The tragic loss of disability activist, actress and animal rights advocate Engracia Figueroa as a result of an Airlines disastrous handling of her damaged wheelchair is a stark reminder of the ongoing burden, hazards and risks that the disabled face when traveling by air.
Engracia, returning from a speaking engagement to her home in Los Angeles, a speaking engagement where ironically, she protested the poor behaviour of airlines, died as a result of injuries after being forced to sit in a rental wheelchair for five hours. The airline meanwhile tried to repair the destroyed $30,000 electric wheelchair while arguing with Engracia and her friend. The injuries she received during those five hours never healed and she eventually had to enter ICU two months after the flight where she died. A completely avoidable death.
It is not a well-known fact that 26-28 wheelchairs are damaged by American carriers every single day. The fallout from this is massive; the airlines don’t see the wheelchair as being a part of the user’s body. They view the wheelchair simply as luggage or cargo. Anyone who has flown regularly sees firsthand how cargo and luggage is treated by airport and airline workers.

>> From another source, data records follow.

(** ** The module's functions *)

Definition refit_generic (state : HybridMD)
    (descriptor_strs default_sigma : option string) : M pyobj :=
  let default_sigma :=
    match default_sigma with
    | None => generic_default_sigma
    | Some s => s
    end in
  let* from_file := ase_io_read (xyz_filename state) in
  let* previous := get_previous_data state in
  let frames_train := from_file ++ previous in
  let* descriptor_strs :=
    match descriptor_strs with
    | None =>
        let* delta := lift (energy_delta E frames_train) in
        ret (desc_str_2b (format_float64 E delta) +:+ " : "
             +:+ desc_str_soap (format_float64 E delta))
    | Some d => ret d
    end in
  let* model_exists := os_path_isfile gp_name in
  do (if model_exists : bool then
        let* now := time in
        shutil_move gp_name ("save__" +:+ format_float E now +:+ "__" +:+ gp_name)
      else ret tt) in
  do ase_io_write "train.xyz" frames_train in
  let* proc := subprocess_run (fit_str default_sigma descriptor_strs) in
  let* now := time in
  do write_text ("stdout_" +:+ gp_name +:+ "_at_" +:+ format_float E now +:+ "__.txt")
       (stdout proc) in
  let* now := time in
  do write_text ("stderr_" +:+ gp_name +:+ "_at_" +:+ format_float E now +:+ "__.txt")
       (stderr proc) in
  ret PyNone.

Definition refit_turbo_si_c (state : HybridMD) : M pyobj :=
  let* from_file := ase_io_read (xyz_filename state) in
  let* previous := get_previous_data state in
  let frames_train := from_file ++ previous in
  let* delta := lift (energy_delta E frames_train) in
  let descriptor_strs :=
    desc_str_2b (format_float64 E delta) +:+ " : "
    +:+ desc_str_soap_turbo (format_float64 E delta) in
  let default_sigma := turbo_default_sigma in
  refit_generic state (Some descriptor_strs) (Some default_sigma).

(** [".".join(name.split(".")[:-1])] *)
Definition module_name_of (refit_function_import : string) : string :=
  PyStr.join "." (PyStr.but_last (PyStr.split "." refit_function_import)).

(** [name.split(".")[-1]] *)
Definition function_name_of (refit_function_import : string) : string :=
  PyStr.last_item (PyStr.split "." refit_function_import).

Definition refit (state : HybridMD) : M pyobj :=
  match refit_function_name state with
  | None => refit_generic state None None
  | Some refit_function_import =>
      let module_name := module_name_of refit_function_import in
      let function_name := function_name_of refit_function_import in
      let* module :=
        try_except (importlib_import_module module_name)
          (fun e =>
             if isinstance e ClsModuleNotFoundError
             then Some (raise (RuntimeError
                                 ("Refit function's module not found: " +:+ module_name)))
             else None) in
      let* refit_function :=
        match module !! function_name with
        | Some attr =>
            if callable attr then ret attr else raise AssertionError
        | None =>
            raise (RuntimeError ("Refit function (" +:+ function_name
                                 +:+ ") not found in module " +:+ module_name))
        end in
      call refit_function state
  end.

End Refit.

(** ** What a call added to the trace, and what the fit is handed *)

(** The events of [w'] that were not yet in [w]. *)
Definition effects_since (w w' : world) : list event :=
  drop (length (trace w)) (trace w').

Definition is_read (e : event) : bool :=
  match e with EvRead _ => true | _ => false end.

Definition is_previous (e : event) : bool :=
  match e with EvPrevious _ => true | _ => false end.

Definition is_write (e : event) : bool :=
  match e with EvWrite _ _ => true | _ => false end.

Definition is_run (e : event) : bool :=
  match e with EvRun _ _ => true | _ => false end.

(** Events that change the working directory or start a process. *)
Definition is_side_effect (e : event) : bool :=
  match e with
  | EvMove _ _ | EvWrite _ _ | EvRun _ _ => true
  | EvImport _ | EvRead _ | EvPrevious _ => false
  end.

(** The name line 137 gives the previous model, read off the clock at [w]. *)
Definition backup_name (E : env) (w : world) : string :=
  "save__" +:+ format_float E (clock E (ticks w)) +:+ "__" +:+ gp_name.

(** The directory after the backup step of lines 136-137. *)
Definition after_backup (E : env) (w : world) : files :=
  match fs w !! gp_name with
  | Some model => <[backup_name E w := model]> (delete gp_name (fs w))
  | None => fs w
  end.

(** The directory in which the fitting tool is started: after the backup
    step and the write of line 140. *)
Definition fit_cwd (E : env) (w : world) (frames : list Atoms) : files :=
  <["train.xyz" := xyz_print E frames]> (after_backup E w).

Definition backup_events (E : env) (w : world) : list event :=
  match fs w !! gp_name with
  | Some _ => [EvMove gp_name (backup_name E w)]
  | None => []
  end.

Definition ticks_after_backup (w : world) : nat :=
  match fs w !! gp_name with
  | Some _ => S (ticks w)
  | None => ticks w
  end.

(** The events of one [refit_generic] call up to and including the start of
    the fitting tool. *)
Definition fit_events (E : env) (state : HybridMD) (w : world)
    (frames : list Atoms) (cmd : string) : list event :=
  [EvRead (xyz_filename state); EvPrevious (prev_calls w)]
  ++ backup_events E w
  ++ [EvWrite "train.xyz" (xyz_print E frames); EvRun cmd (fit_cwd E w frames)].

Definition stdout_name (E : env) (t : nat) : string :=
  "stdout_" +:+ gp_name +:+ "_at_" +:+ format_float E (clock E t) +:+ "__.txt".

Definition stderr_name (E : env) (t : nat) : string :=
  "stderr_" +:+ gp_name +:+ "_at_" +:+ format_float E (clock E t) +:+ "__.txt".

(** The descriptor string lines 120-133 arrive at. *)
Definition descriptor_is (E : env) (descriptor_strs : option string)
    (frames : list Atoms) (descr : string) : Prop :=
  match descriptor_strs with
  | Some d => descr = d
  | None =>
      exists delta,
        energy_delta E frames = Ok delta /\
        descr = desc_str_2b (format_float64 E delta) +:+ " : "
                +:+ desc_str_soap (format_float64 E delta)
  end.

Breaking a wheelchair is exactly the same as breaking a passenger’s leg. The difference is a broken leg would elicit an instant reaction, rushed to hospital and treated immediately. Since the attitude towards a wheelchair is cavalier, there is no rush to deal with the issue.
In my opinion this is directly related to a lack of representation. The managers tasked with ensuring wheelchairs are handled with the utmost care are not wheelchair users themselves. This is a very big problem.

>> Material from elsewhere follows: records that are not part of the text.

(** X5: the round trip from the path side: on the default [IdMapper], an
    ASCII segment that [is_id] accepts and that has no leading zero (or is
    ["0"]) is the path of the object whose id it denotes.  (Beyond ASCII
    this fails: digits of another script are read by [int] and written
    back by [str] as ASCII digits.) *)
Theorem IdMapper_canonical_path_round_trip (s : string) (m : instance) :
  new IdMapper None None None None = Ok m ->
  (forall c, In c (list_ascii_of_string s) -> (N_of_ascii c < 128)%N) ->
  result_of (is_id (VStr s)) m = Ok (VBool true) ->
  s = "0" \/ (forall r, s <> String "0" r) ->
  result_of (let* i := get_id_from_path (VStr s) in
             get_path_from_object {[ "id" := i ]}) m
  = Ok (VStr s).
Proof.
  intros Hm Hascii. rewrite (IdMapper_is_id_isdigit m s Hm).
  rewrite (isdigit_ascii s Hascii). intros [= Hs] Hcanon.
  rewrite result_of_bind, get_id_from_path_frame.
  rewrite (IdMapper_get_id_from_path_int m _ Hm). cbn [py_int].
  assert (exists n, int_of_str s = Ok (Z.of_N n) /\ str_of_N n = s)
    as (n & Hn & Hstr).
  { destruct Hcanon as [-> | Hnz]; [by exists 0%N |].
    destruct s as [| c r]; [discriminate |].
    apply str_of_int_of_str; [exact Hs |].
    intros ->. by apply (Hnz r). }
  rewrite Hn, (IdMapper_get_path_from_object_str m _ Hm), lookup_singleton_eq.
  cbn [py_str]. destruct n; cbn [Z.of_N str_of_Z Z.to_N] in *; by subst.
Qed.

Lemma IdMapper_canonical_path_round_trip_witness :
  exists m,
    new IdMapper None None None None = Ok m /\
    result_of (let* i := get_id_from_path (VStr "2015") in
               get_path_from_object {[ "id" := i ]}) m
    = Ok (VStr "2015").
Proof.
  exists (MkInstance IdMapper ∅). split; [reflexivity |].
  apply (IdMapper_canonical_path_round_trip "2015" (MkInstance IdMapper ∅));
    [reflexivity | | reflexivity | right; discriminate].
  intros c [<- | [<- | [<- | [<- | []]]]]; reflexivity.
Defined.

(** ** Further properties of the constructor *)

(** X6: callables handed to the constructor are stored on the instance, so
    they are called unbound, with the one argument of the operation: in
    both variants [get_id_from_path] is the supplied [transform_to_id],
    [is_id] is the supplied [is_id], and [get_path_from_object] is the
    supplied [transform_to_path] applied to the mapped attribute. *)
Theorem constructor_callables_unbound
    (c : class) (ma : option pyobj) (f g h : value -> result value)
    (m : instance) :
  is_variant c = true ->
  new c ma (Some (Callable f)) (Some (Callable g)) (Some (Callable h)) = Ok m ->
  (forall path, result_of (get_id_from_path path) m = g path) /\
  (forall x, result_of (is_id x) m = h x) /\
  (forall (obj : domobj) a v,
     instance_getattr m "mapping_attribute" = Ok (Plain (Data (VStr a))) ->
     obj !! a = Some v ->
     result_of (get_path_from_object obj) m = f v).
Proof.
  intros Hc Hm.
  pose proof (new_class c _ _ _ _ m Hc Hm) as Hcls.
  pose proof (fun s => new_getattr c _ _ _ _ m s Hc Hm) as H.
  pose proof (H TransformToPath) as Hp. pose proof (H TransformToId) as Hi.
  pose proof (H IsId) as Hd.
  change (instance_getattr m "transform_to_path" = Ok (Plain (Callable f))) in Hp.
  change (instance_getattr m "transform_to_id" = Ok (Plain (Callable g))) in Hi.
  change (instance_getattr m "is_id" = Ok (Plain (Callable h))) in Hd.
  split; [| split].
  - intros path.
    by rewrite (get_id_from_path_variant m path _ ltac:(by rewrite Hcls) Hi).
  - intros x. by rewrite (is_id_call m x _ Hd).
  - intros obj a v Ha Hv.
    rewrite (get_path_from_object_variant m obj _ _ ltac:(by rewrite Hcls) Hp Ha).
    cbn [py_getattr]. by rewrite Hv.
Qed.

Lemma constructor_callables_unbound_witness :
  exists m,
    new Base64UUIDMapper None (Some (Callable (fun v => Ok v)))
        (Some (Callable (fun v => Ok v)))
        (Some (Callable (fun _ => Ok (VBool true)))) = Ok m /\
    result_of (is_id (VStr "")) m = Ok (VBool true) /\
    result_of (get_id_from_path (VStr "a")) m = Ok (VStr "a").
Proof.
  eexists. split; [reflexivity |].
  destruct (constructor_callables_unbound Base64UUIDMapper None
              (fun v => Ok v) (fun v => Ok v) (fun _ => Ok (VBool true))
              _ eq_refl eq_refl) as (Hg & Hh & _).
  split; [exact (Hh (VStr "")) | exact (Hg (VStr "a"))].
Defined.

(** X7: the constructor validates nothing: a truthy [mapping_attribute] that
    is not a string is accepted, and then every [get_path_from_object]
    raises [TypeError], whatever the object and the transform. *)
Theorem non_string_mapping_attribute
    (c : class) (o : pyobj) (tp ti ii : option pyobj) (m : instance)
    (obj : domobj) :
  is_variant c = true ->
  truthy o = true ->
  (forall s, o <> Data (VStr s)) ->
  new c (Some o) tp ti ii = Ok m ->
  result_of (get_path_from_object obj) m = Raise TypeError.
Proof.
  intros Hc Ho Hns Hm.
  pose proof (new_class c _ _ _ _ m Hc Hm) as Hcls.
  pose proof (new_getattr c _ _ _ _ m MappingAttribute Hc Hm) as Ha.
  cbn in Ha. rewrite Ho in Ha.
  pose proof (new_getattr c _ _ _ _ m TransformToPath Hc Hm) as Hp.
  assert (exists f, instance_getattr m "transform_to_path" = Ok f) as [f Hf].
  { cbn [slot_name passed] in Hp. rewrite Hp. cbn zeta.
    destruct (truthy (or_none tp)); [by eexists |].
    destruct (class_default_exists c TransformToPath Hc) as [a Hl].
    cbn [slot_name] in Hl. rewrite Hl. by eexists. }
  rewrite (get_path_from_object_variant m obj f _ ltac:(by rewrite Hcls) Hf Ha).
  destruct o as [[] | | |]; try reflexivity. by destruct (Hns s).
Qed.

Lemma non_string_mapping_attribute_witness :
  exists m,
    new IdMapper (Some (Data (VInt 5))) None None None = Ok m /\
    result_of (get_path_from_object {[ "id" := VInt 1 ]}) m = Raise TypeError.
Proof.
  eexists. split; [reflexivity |].
  apply (non_string_mapping_attribute IdMapper (Data (VInt 5)) None None None);
    [reflexivity | reflexivity | discriminate | reflexivity].
Defined.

In 2018 Congress passed the Air Reauthorization Act which tasked airlines with treating disabled travelers better. Although it didn’t specify how, none of the airlines came up with their own strategy and today we see the exact same outcomes as 2018 despite much lower air traffic during the pandemic.

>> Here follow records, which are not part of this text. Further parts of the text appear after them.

Lemma mul_one_r m e :
  bounded prec emax m e = true →
  mul (S754_finite false m e) (of_int 1) = S754_finite false m e.
Proof.
  intros Hb. rewrite of_int_1.
  apply andb_prop in Hb as [Hc He].
  unfold canonical_mantissa in Hc. apply Z.eqb_eq in Hc.
  unfold mul, SFmul. cbn [xorb].
  rewrite Pos.mul_comm, mul_2_52.
  unfold binary_round_aux.
  assert (H1 : shr_fexp prec emax (Z.pos (Pos.iter xO m 52)) (e + -52) loc_Exact =
               ({| shr_m := Z.pos m; shr_r := false; shr_s := false |}, e)).
  { unfold shr_fexp. cbn [Zdigits2 shr_record_of_loc]. rewrite digits_2_52.
    replace (Z.pos (digits2_pos m) + 52 + (e + -52)) with (Z.pos (digits2_pos m) + e) by lia.
    rewrite Hc. replace (e - (e + -52)) with 52 by lia.
    unfold shr. rewrite shr_2_52. f_equal. lia. }
  rewrite H1. cbn [shr_m loc_of_shr_record round_nearest_even].
  assert (H2 : shr_fexp prec emax (Z.pos m) e loc_Exact =
               ({| shr_m := Z.pos m; shr_r := false; shr_s := false |}, e)).
  { unfold shr_fexp. cbn [Zdigits2 shr_record_of_loc]. rewrite Hc, Z.sub_diag.
    reflexivity. }
  rewrite H2. cbn [shr_m]. rewrite He. reflexivity.
Qed.

(** X7. With one argument a zero (of either sign) and the other a
    representable float that is neither a zero nor NaN, [hypot] returns
    exactly the absolute value of the other argument. *)
Theorem hypot_zero_arg (x : float) (s : bool) :
  is_binary64 x = true → is_zero x = false → is_nan x = false →
  hypot x (S754_zero s) = Ok (abs x) ∧ hypot (S754_zero s) x = Ok (abs x).
Proof.
  destruct x as [s'|s'| |s' m e]; try discriminate.
  - intros _ _ _. split; reflexivity.
  - intros Hb _ _. cbn [is_binary64 valid_binary] in Hb.
    assert (H1 : hypot (S754_finite s' m e) (S754_zero s) =
                 Ok (mul (S754_finite false m e) (of_int 1))) by reflexivity.
    assert (H2 : hypot (S754_zero s) (S754_finite s' m e) =
                 Ok (mul (S754_finite false m e) (of_int 1))) by reflexivity.
    rewrite H1, H2, (mul_one_r m e Hb). split; reflexivity.
Qed.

Again, it is all tied to attitude.
Although airlines deserve to be called out, so too do other aspects of air travel, notably the Transportation safety Authority, TSA. TSA has a history of bad behaviour around disabled flyers. Demeaning and humiliating behaviour. When called out on it they typically always support the employee whom the complaint is about, further humiliating the complainant. As a deaf flyer I have been accused of taking illicit drugs by TSA because I didn’t respond to questioning and being sent to secondary inspection as a result of miscommunication. Training is abysmal and again, no representation. When was the last time you met a disabled TSA agent?
Yes, many disabilities are invisible but I think you get my point.
Recently, Heather Liederman, a blind flyer traveling with a service animal, a black Labrador named Coastie, was told to remove the dog’s collar for inspection. TSA regulations forbid the removal of a service animal’s collar, but the agent insisted. The dog knows it’s working if the collar is on and knows it’s a dog when the collars off. This created unnecessary anxiety for Heather and confusion for the service animal.
When management were alerted the response was that the agent can do whatever he wants.
And that’s why the majority of Americans who are wheelchair users avoid flying.
Until airlines can safely park wheelchairs with the user in situ on an aircraft (and yes that is coming), it is incumbent on all airlines, airports and security screening to do a whole lot better.